Most fires occurred in the Upper Midwest and Northeast
calendar icon 21 December 2022
clock icon 3 minute read

More than 518,000 farm animals have perished in barn fires so far this year, pushing the death toll to more than 6.3 million since 2013, according to an Animal Welfare Institute (AWI) analysis released today. These devastating numbers, which likely do not even represent the full scale of the problem, serve as an urgent reminder to the industry to prioritize fire safety and prevention on farms.

Fire departments and municipalities are not required to report the number of animals killed in fires. AWI’s review of public records indicates that even departments that do submit fire incident reports to the US Fire Administration fail to acknowledge animal deaths, including in the most extreme cases involving hundreds of thousands of fatalities.

Barn fires impact a variety of farms — from hobby farms with a small number of animals to large commercial facilities housing tens of thousands, if not hundreds of thousands, of animals. As in previous years, the cause of most fires in 2022 was not conclusively determined. Many, however, are thought to have resulted from defective or improperly placed heating devices or, to a lesser degree, malfunctioning farming equipment.

As in previous years, barn fires in 2022 most often occurred in the Upper Midwest and Northeast. Of the 128 fires tracked by AWI this year, Wisconsin reported the most with 17, followed by New York with 14, Pennsylvania with 12, and Minnesota with 11.
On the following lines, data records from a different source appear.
(** [get_edges(self)]; the edges come in the order of the model's map, not
    in the insertion order of the Python dictionary. *)
Definition get_edges : M (list (Z * Z * Z)) :=
  self ← get;
  for_each (map_to_list (adj self)) (λ '(u, row) edges,
    for_each (map_to_list row) (λ '(v, w) edges,
      ret (edges ++ [(u, v, w)])) edges) [].

Section Scoring.
Context {A : Type} `{EqDecision A}.

(** [get_score(self, bitstring)] *)
Definition get_score (bitstring : list A) : M Z :=
  self ← get;
  if negb (Nat.eqb (length bitstring) (N self)) then raise AssertionError else
  for_each (map_to_list (adj self)) (λ '(u, row) score,
    for_each (map_to_list row) (λ '(v, w) score,
      bu ← lift (getitem bitstring u);
      bv ← lift (getitem bitstring v);
      if bool_decide (bu ≠ bv) then ret (score + w) else ret score) score) 0.

(** [edges_cut(self, bitstring)] *)
Definition edges_cut (bitstring : list A) : M Z :=
  self ← get;
  for_each (map_to_list (adj self)) (λ '(u, row) num,
    for_each (map_to_list row) (λ '(v, w) num,
      bu ← lift (getitem bitstring u);
      bv ← lift (getitem bitstring v);
      if bool_decide (bu ≠ bv) then ret (num + 1) else ret num) num) 0.

End Scoring.

(** [optimal_score(self)] *)
Definition optimal_score : M (Z * list (list ascii)) :=
  self ← get;
  n ← lift (ceil_half_pow2 (N self));
  for_each (seqZ 0 n) (λ i '(best, best_val),
    self ← get;
    let bitstring := bin i in
    let bitstring := zero_pad (N self) bitstring in
    sc ← get_score bitstring;
    if best <? sc then ret (sc, [bitstring])
    else if sc =? best then ret (best, best_val ++ [bitstring])
    else ret (best, best_val)) (0, []).

(** [update_score(self, bitstring)] *)
Definition update_score (bitstring : list ascii) : M Z :=
  score ← get_score bitstring;
  self ← get;
  (if exceeds score (currentScore self)
   then modify (set_currentScore (Score score));;
        modify (set_currentBest bitstring)
   else ret tt);;
  ret score.

(** [clear_runs(self)] *)
Definition clear_runs : M unit :=
  modify (set_currentScore NegInf);;
  modify (set_currentBest []);;
  modify (set_runs []).

(** [add_run(self, gamma, beta, expected_value)] *)
Definition add_run (gamma beta expected_value : R) : M unit :=
  modify (λ self, set_runs (runs self ++ [(gamma, beta, expected_value)]) self).

(** [get_expectation(x, g, NUM_SHOTS)]. The circuit is built from [g.N] and
    [g.get_edges()] and run by the simulator, which are not modelled:
    [result_dict] is the dictionary of counts that the simulator has
    returned, in its iteration order, and the model is that of the code from
    there on. In [np.float(count) / NUM_SHOTS] both integers are converted
    before the divisor is tested for zero, and in [score * prob] the integer
    score is converted after [update_score] has returned. *)
Definition get_expectation (x : R * R) (result_dict : list (list ascii * Z))
    (NUM_SHOTS : Z) : M R :=
  let '(gamma, beta) := x in
  _ ← get_edges;
  exp ← for_each result_dict (λ '(bitstring, count) exp,
    count ← lift (to_float count);
    shots ← lift (to_float NUM_SHOTS);
    prob ← (if NUM_SHOTS =? 0 then raise ZeroDivisionError
            else ret (fdiv count shots));
    score ← update_score bitstring;
    score ← lift (to_float score);
    ret (fadd exp (fmul score prob))) (of_int 0);
  add_run gamma beta exp;;
  ret exp.

(** [sk_get_exp = lambda x: -1*get_expectation(x, inst)] *)
Definition sk_get_exp (x : R * R) (result_dict : list (list ascii * Z)) : M R :=
  e ← get_expectation x result_dict 1024;
  ret (fmul (of_int (-1)) e).

(** ** Notions used to state the properties *)

(** The value returned by [get_score] on [g] ([0] when it raises). *)
Definition score_of {A : Type} `{EqDecision A} (g : Graph) (b : list A) : Z :=
  match (get_score b g).1 with
  | Ok s => s
  | Raise _ => 0
  end.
Also consistent with previous years, chickens accounted for the overwhelming majority of farm animals suffering terrible deaths in fires (as reported by the media), representing over 98% of all casualties in 2022. A number of individual fires on large operations once again proved to have catastrophic consequences. The three largest fires — all of which involved poultry­­ — killed a total of 480,000 birds, representing 91% of the overall number. Two of those fires occurred in Minnesota and one in Pennsylvania.

Last week, a fire at a Lebanon County, Pennsylvania, poultry farm killed an estimated 250,000 chickens and caused $12 million in damages.

This year’s tally of farm animal deaths from barn fires follows a string of bad years in which millions of animals experienced untold suffering from burning to death. In 2020 and 2021 alone, more than 2.3 million animals lost their lives in barn fires.

No federal laws in the United States specifically protect farm animals from barn fires, and only a few states have adopted the National Fire Protection Association’s Fire and Life Safety in Animal Housing Facilities Code, which establishes safety requirements for animals in barns and other types of housing.

“It is simply irresponsible that the poultry industry continues to ignore the risks that come with cramming hundreds of thousands of birds into tight quarters on these massive operations,” said Allie Granger, policy associate for AWI’s farm animal program. “Under these conditions, emergency situations become death sentences, and it is hard to imagine anything worse than being burned alive. We hope the industry will remain focused on this issue and strongly encourage farms to adopt commonsense fire safety measures.”